The original lawsuit was brought by 200 private property owners calling themselves People for the Ethical Treatment of Property Owners. They were represented by the Pacific Legal Foundation (PLF), which litigates on behalf of personal liberty and property rights.

“For decades, the federal government’s harmful Utah prairie dog regulation has prohibited residents of Cedar City from doing things that most of us take for granted in our own communities,” PLF attorney Jonathan Wood is quoted as saying in a press release. “They have been blocked from building homes, starting small businesses, even protecting playgrounds, an airport, and the local cemetery from the disruptive, tunneling rodent.

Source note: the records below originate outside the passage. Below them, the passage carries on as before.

Lemma no_trajectory_no_primitive_witness :
  (forall s,
      single_quadrant_search example_generator example_no_level s
      = (Ok [], s) /\
      run example_generator example_no_level s = (Ok [], s)) /\
  (forall s, exists s',
      single_quadrant_search silent_generator example_config s
      = (Ok [], s') /\
      run silent_generator example_config s = (Ok [], s')).
Proof.
  split.
  - intros s.
    destruct (proj1 (no_trajectory_no_primitive example_generator
                       example_no_level ltac:(simpl; lia)
                       ltac:(simpl; lra))
                    example_no_level_start s) as [Hsearch Hrun].
    split; [exact Hsearch|]. apply Hrun. now left.
  - intros s.
    destruct (proj2 (no_trajectory_no_primitive silent_generator
                       example_config ltac:(simpl; lia) ltac:(simpl; lra))
                    (fun _ _ _ _ _ => eq_refl) s) as [s' [Hsearch Hrun]].
    exists s'. split; [exact Hsearch|]. apply Hrun. now left.
Defined.

Lemma example_expanded_drafts k e :
  expanded_draft example_drafts k e -> 0 <= k < 180 /\ 0 <= e < 180.
Proof.
  unfold expanded_draft. rewrite example_with_90. unfold dd_lookup.
  cbn [dict_get].
  destruct (Reqb 0 k) eqn:E0; [|destruct (Reqb 90 k) eqn:E90];
    reqb_facts; cbn [map snd In]; intros H;
    repeat (destruct H as [<-|H]; [|]); try contradiction; lra.
Qed.

Lemma example_backward_expansion :
  create_complete_minimal_spanning_set example_generator example_config
    example_backward_drafts tt
  = (Ok example_backward_expanded, tt).
Proof.
  unfold create_complete_minimal_spanning_set, with_90_degrees,
    example_backward_drafts, dd_touch, dd_lookup.
  cbn [dict_get]. Rdecide. cbn [app dict_get]. Rdecide.
  cbn [transpose_to_90 map dict_set]. Rdecide. cbn [dict_set]. Rdecide.
  cbn [dict_set app keys map fst for_each dict_get]. Rdecide.
  cbn [for_each dict_get]. Rdecide.
  cbn [for_each]. unfold bindM, expand_entry, example_generator, ret.
  reflexivity.
Qed.
(** * CareerCompass: quiz scoring, catalog filtering and tracker state

    A shallow embedding of the pure logic inside the React components of
    the CareerCompass client (AptitudeQuiz, ScholarshipsTrackerSection,
    CareerRecommendationsSection and their sibling components), followed
    by the properties the specification states about it and by further
    properties of the same components.

    Conventions of the embedding:
    - a JavaScript string is the list of its UTF-16 code units;
    - a JavaScript number is kept by its exact value (a rational, or one
      of the two infinities, or NaN); rounding to binary64 is not modelled;
    - a value that arrives from [res.json()] is a [JsVal]: the declared
      TypeScript type of a catalog entry is not checked at run time;
    - code that can raise runs in the [result] monad;
    - host built-ins whose behaviour is not fixed by the repository
      (case mapping, date parsing, the local time zone, collation, number
      printing) are the fields of the class [Host]. *)

From Stdlib Require Import ZArith QArith Qabs List Bool Lia Ascii String Sorted Permutation.
From stdpp Require Import base option list gmap sets.

Set Warnings "-register-all".
Close Scope Q_scope.
Open Scope Z_scope.

(** ** Strings as sequences of UTF-16 code units *)

Abbreviation jsstring := (list N).

(** A literal whose characters are all in the Basic Latin block. *)
Definition js (s : string) : jsstring :=
  List.map N_of_ascii (list_ascii_of_string s).

(** U+20B9 INDIAN RUPEE SIGN, one code unit. *)
Definition rupee : N := 8377%N.

(** [String.prototype.startsWith] with the pattern first. *)
Fixpoint startsWith (p s : jsstring) : bool :=
  match p, s with
  | [], _ => true
  | _ :: _, [] => false
  | a :: p', b :: s' => N.eqb a b && startsWith p' s'
  end.
Lemma lstrip_head (s : str) c r :
  lstrip is_space s = c :: r → is_space c = false.
Proof.
  induction s as [|d s IH]; simpl; [discriminate|].
  destruct (is_space d) eqn:Hd; [exact IH|]. intros H. by inversion H; subst.
Qed.

Lemma lstrip_cons_false c (s : str) :
  is_space c = false → lstrip is_space (c :: s) = c :: s.
Proof. intros Hc. simpl. by rewrite Hc. Qed.

Lemma lstrip_all_space (s : str) :
  Forall (λ c, is_space c = true) s → lstrip is_space s = [].
Proof. induction 1 as [|c s Hc _ IH]; simpl; [done|]. by rewrite Hc. Qed.

(** [strip] removes a run of whitespace at each end, and nothing else. *)
Lemma strip_decompose (s : str) :
  ∃ k1 k2, s = k1 ++ strip is_space s ++ k2
           ∧ Forall (λ c, is_space c = true) k1
           ∧ Forall (λ c, is_space c = true) k2.
Proof.
  destruct (lstrip_split s) as (k1 & Hs & Hk1).
  destruct (lstrip_split (rev (lstrip is_space s))) as (k & Hrev & Hk).
  exists k1, (rev k). unfold strip. split; [|split; [done|]].
  - rewrite <- rev_app_distr, <- Hrev, rev_involutive. exact Hs.
  - apply Forall_forall. intros c Hc. rewrite Forall_forall in Hk.
    apply Hk. by apply list_elem_of_In, in_rev, list_elem_of_In.
Qed.

Lemma strip_first (s : str) c r :
  strip is_space s = c :: r → is_space c = false.
Proof.
  intros Hstrip.
  destruct (lstrip_split (rev (lstrip is_space s))) as (k & Hrev & _).
  apply (f_equal (@rev _)) in Hrev.
  rewrite rev_involutive, rev_app_distr in Hrev.
  fold (strip is_space s) in Hrev. rewrite Hstrip in Hrev.
  simpl in Hrev. by apply lstrip_head in Hrev.
Qed.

“The Commerce Clause has long been a source of federal mischief, but the Supreme Court has never allowed it to be stretched this far,” Wood noted. “With their prairie dog regulation, federal bureaucrats have asserted control over local activities that are not interstate commerce, do not affect interstate commerce, and are not necessary to any federal regulation of interstate commerce.”

If the words of the Constitution are so malleable, it has no meaning and Congress is our dictator.

A version of this column appeared this week in many of the Battle Born Media newspapers — The Ely Times, the Mesquite Local News, the Mineral County Independent-News, the Eureka Sentinel and the Lincoln County Record — and the Elko Daily Free Press.